To ensure nobody goes crazy with the cheque book again in pursuit of those ambitions and signs the next Jose Bosingwa, it is regrettably necessary to destroy a bit of history, to remove another connection with the past which, and this is what distinguishes it from hopeless nostalgia, also takes something from the future.

QPR will move to a stadium with ample parking and increased revenue streams. Loftus Road will be “redeveloped for other uses”, although it’s unlikely to become a drop-in centre for the Shepherd’s Bush bewildered.

Tomorrow QPR play at Goodison Park. They have no points away from home and have scored twice which sounds a lot like the club my uncle fell in love with.

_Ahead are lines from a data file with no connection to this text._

(* ===== verification/IndexFactory.v ===== *)
(** * Making indexes and storing segments (index/baselines/IndexFactory.h)

    [CreateIndex] builds an index from a configuration document;
    [SerializeSegment] and [DeserealizeSegment] are the format in which a
    writer hands segments to searchers. JSON is a library ([Json] lists the
    accessors used); the working directory is a map from names to files. *)

From S2P Require Import Prelude Cxx Floats BinaryIO StorageClient Faiss TopK IBaseIndex Segment IIndex Index.

(** ** Configuration documents *)

Class Json := {
  json : Type;
  (** [j[key]] of a constant document *)
  json_at : json → string → outcome json;
  (** [j.get<std::string>()], [j.get<int>()], [j.get<bool>()] *)
  json_string : json → outcome string;
  json_int : json → outcome Z;
  json_bool : json → outcome bool;
  (** [for (const auto& item : j)] *)
  json_items : json → list json;
}.

(** One implementation, to evaluate configurations with. *)
Inductive jval :=
  | JStr (s : string)
  | JInt (z : Z)
  | JBool (b : bool)
  | JArr (l : list jval)
  | JObj (l : list (string * jval)).

Fixpoint assoc (k : string) (l : list (string * jval)) : option jval :=
  match l with
  | [] => None
  | (k', v) :: l => if decide (k = k') then Some v else assoc k l
  end.

Definition json_ref : Json := {|
  json := jval;
  json_at j k := match j with
                 | JObj l => match assoc k l with Some v => Ok v | None => Undef AssertFailed end
                 | _ => Throw StdException
                 end;
  json_string j := match j with JStr s => Ok s | _ => Throw StdException end;
  json_int j := match j with JInt z => Ok z | _ => Throw StdException end;
  json_bool j := match j with JBool b => Ok b | _ => Throw StdException end;
  json_items j := match j with JArr l => l | JObj l => l.*2 | v => [v] end;
|}.

Definition faissFlat : string := "faissFlat".
Definition faissHNSWFlat : string := "faissHNSWFlat".
Definition faiss_metric_map : gmap string MetricType :=
  list_to_map [("L1", METRIC_L1); ("L2", METRIC_L2); ("Linf", METRIC_Linf)].

(** [faiss_metric_map.at(metric)] *)
Definition metric_at (metric : string) : outcome MetricType :=
  match faiss_metric_map !! metric with Some m => Ok m | None => Throw OutOfRange end.

Section create.
Context `{SL : StdLib} {J : Json} {T : Type} `{B : IBaseIndex T}.

Definition string_at (j : json) (k : string) : outcome string := v ← json_at j k; json_string v.
Definition int_at (j : json) (k : string) : outcome Z := v ← json_at j k; json_int v.
Definition bool_at (j : json) (k : string) : outcome bool := v ← json_at j k; json_bool v.

(** What a document asks for: dimension, threshold, merging, and the
    arguments of the segment factory. A negative dimension has no meaning
    to FAISS. *)
Record request := Request {
  rq_dim : nat;
  rq_threshold : Z;
  rq_merge : bool;
  rq_args : index_args;
}.

Definition parse_index (j : json) : outcome request :=
  type ← string_at j "type";
  lib ← string_at j "library";
  dim ← int_at j "dim";
  threshold ← int_at j "threshold";
  metric ← string_at j "metric";
  enable_merge ← bool_at j "enable_merge";
  if decide (lib = "faiss") then
    metric_type ← metric_at metric;
    if decide (type = faissFlat) then
      if (dim <? 0)%Z then Undef OutOfBounds
      else Ok (Request (Z.to_nat dim) threshold enable_merge
                 (FlatArgs (Z.to_nat dim) metric_type))
    else if decide (type = faissHNSWFlat) then
      M ← int_at j "M";
      if (dim <? 0)%Z then Undef OutOfBounds
      else Ok (Request (Z.to_nat dim) threshold enable_merge
                 (HNSWFlatArgs (Z.to_nat dim) M metric_type))
    else Throw (RuntimeError ("Doesn't support index type " +:+ type))
  else Throw (RuntimeError ("Doesn't support such library as " +:+ lib)).

Definition CreateIndex (j : json) : M (proc T) index_state := λ p,
  match parse_index j with
  | Ok r =>
    let '(p', i) := Index (rq_dim r) (rq_threshold r) (rq_merge r) (rq_args r) p in
    (p', Ok i)
  | Throw e => (p, Throw e)
  | Undef u => (p, Undef u)
  end.

Lemma parse_index_dim j r : parse_index j = Ok r → rq_dim r = args_dim (rq_args r).
Proof.
  unfold parse_index. intros H. repeat (apply outcome_bind_Ok in H as (? & _ & H)).
  repeat first [case_match; simplify_eq/= | apply outcome_bind_Ok in H as (? & _ & H)]; by simplify_eq.
Qed.
End create.

(** ** Segments in files *)

Section segments.
Context {T : Type} `{B : IBaseIndex T}.

(** [SerializeSegment(FILE* fd, segment)] *)
Definition SerializeSegment (fd : file) (sg : segment T) : file :=
  serialize sg (writeBinary int_t fd (seg_type sg)).

(** [SerializeSegment(filename, segment)]: mode "w" truncates. *)
Definition SerializeSegment_file (d : dir) (filename : string) (sg : segment T) : dir :=
  <[filename := SerializeSegment [] sg]> d.

(** [DeserealizeSegment(FILE* fd)]; a null pointer for a type it does not
    know. *)
Definition DeserealizeSegment (junk : Z) (fd : file) : outcome (option (segment T) * file) :=
  let '(seg_type, fd) := readBinary int_t fd 0 in
  if (seg_type =? SegmentType_int kFaissFlat)%Z then
    '(sg, fd) ← Segment_read junk IndexFlat fd; Ok (Some sg, fd)
  else if (seg_type =? SegmentType_int kFaissHNSW)%Z then
    '(sg, fd) ← Segment_read junk IndexHNSW fd; Ok (Some sg, fd)
  else Ok (None, fd).

(** [DeserealizeSegment(filename)]: [fopen] of a missing file is null. *)
Definition DeserealizeSegment_file (junk : Z) (d : dir) (filename : string) :
    outcome (option (segment T)) :=
  match d !! filename with
  | None => Undef NullDeref
  | Some fd => '(sg, _) ← DeserealizeSegment junk fd; Ok sg
  end.
End segments.

(** ** Round trip *)

Section round_trip.
Context {T : Type} `{L : IBaseIndexLaws T}.
Implicit Types sg : segment T.

(** The template instance [DeserealizeSegment] makes of a kind. *)
Definition read_kind (k : base_kind) : base_kind :=
  match k with IndexFlat => IndexFlat | _ => IndexHNSW end.

Definition received sg : segment T :=
  Seg (seg_id sg) (seg_type sg) (ib_retype (read_kind (sh_kind (seg_shape sg))) (seg_index sg)).

(** A segment whose fields are as its constructors set them. *)
Record segment_ok sg : Prop := {
  ok_type : seg_type sg = SegmentType_int (ib_segment_type (seg_index sg));
  ok_id : (0 ≤ seg_id sg < u64_modulus)%Z;
  ok_wf : seg_wf sg;
  ok_storable : ib_storable (seg_index sg);
}.

Lemma DeserealizeSegment_Serialize junk sg rest :
  segment_ok sg →
  DeserealizeSegment junk (SerializeSegment [] sg ++ rest) = Ok (Some (received sg), rest).
Proof.
  intros [Ht Hid Hwf Hst]. unfold SerializeSegment, serialize, DeserealizeSegment.
  rewrite writeBinary_app, ib_serialize_app, <-!app_assoc.
  rewrite ib_type_kind in Ht.
  rewrite readBinary_writeBinary; [|rewrite Ht; unfold get_segment_type; case_decide; done|simpl; lia].
  assert (∀ k, Segment_read junk k
    (ib_serialize_index (seg_index sg) [] ++ writeBinary size_t [] (seg_id sg) ++ rest) =
    Ok (Seg (seg_id sg) (SegmentType_int (get_segment_type k)) (ib_retype k (seg_index sg)), rest)) as Hr.
  { intros k. unfold Segment_read. rewrite ib_read_serialize by done. cbn [mbind outcome_bind].
    rewrite readBinary_writeBinary; [done|by apply in_range_size_t|simpl; lia]. }
  unfold received, seg_shape. rewrite Ht, !Hr. unfold get_segment_type.
  destruct (sh_kind (ib_shape (seg_index sg))); done.
Qed.
End round_trip.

When you walk to Loftus Road, it is that club too, even if it is a club in danger of overlooking the lesson he understood: that there is a liberation, not a restriction, in believing that nothing will come from this.’

dfanning@independent.ie

One thought on “Bright Future must not overlook the Lessons of History

  1. Great article and pure poetry!
    I live away in Essex now having moved from the Bush in my early twenties but when I do return to the Bush it is like slipping a well worn glove on. You can take the man out of the Bush but not the Bush out of the man.
    Great opening few lines and the night matches still have that magical quality that needs bottling for posterity!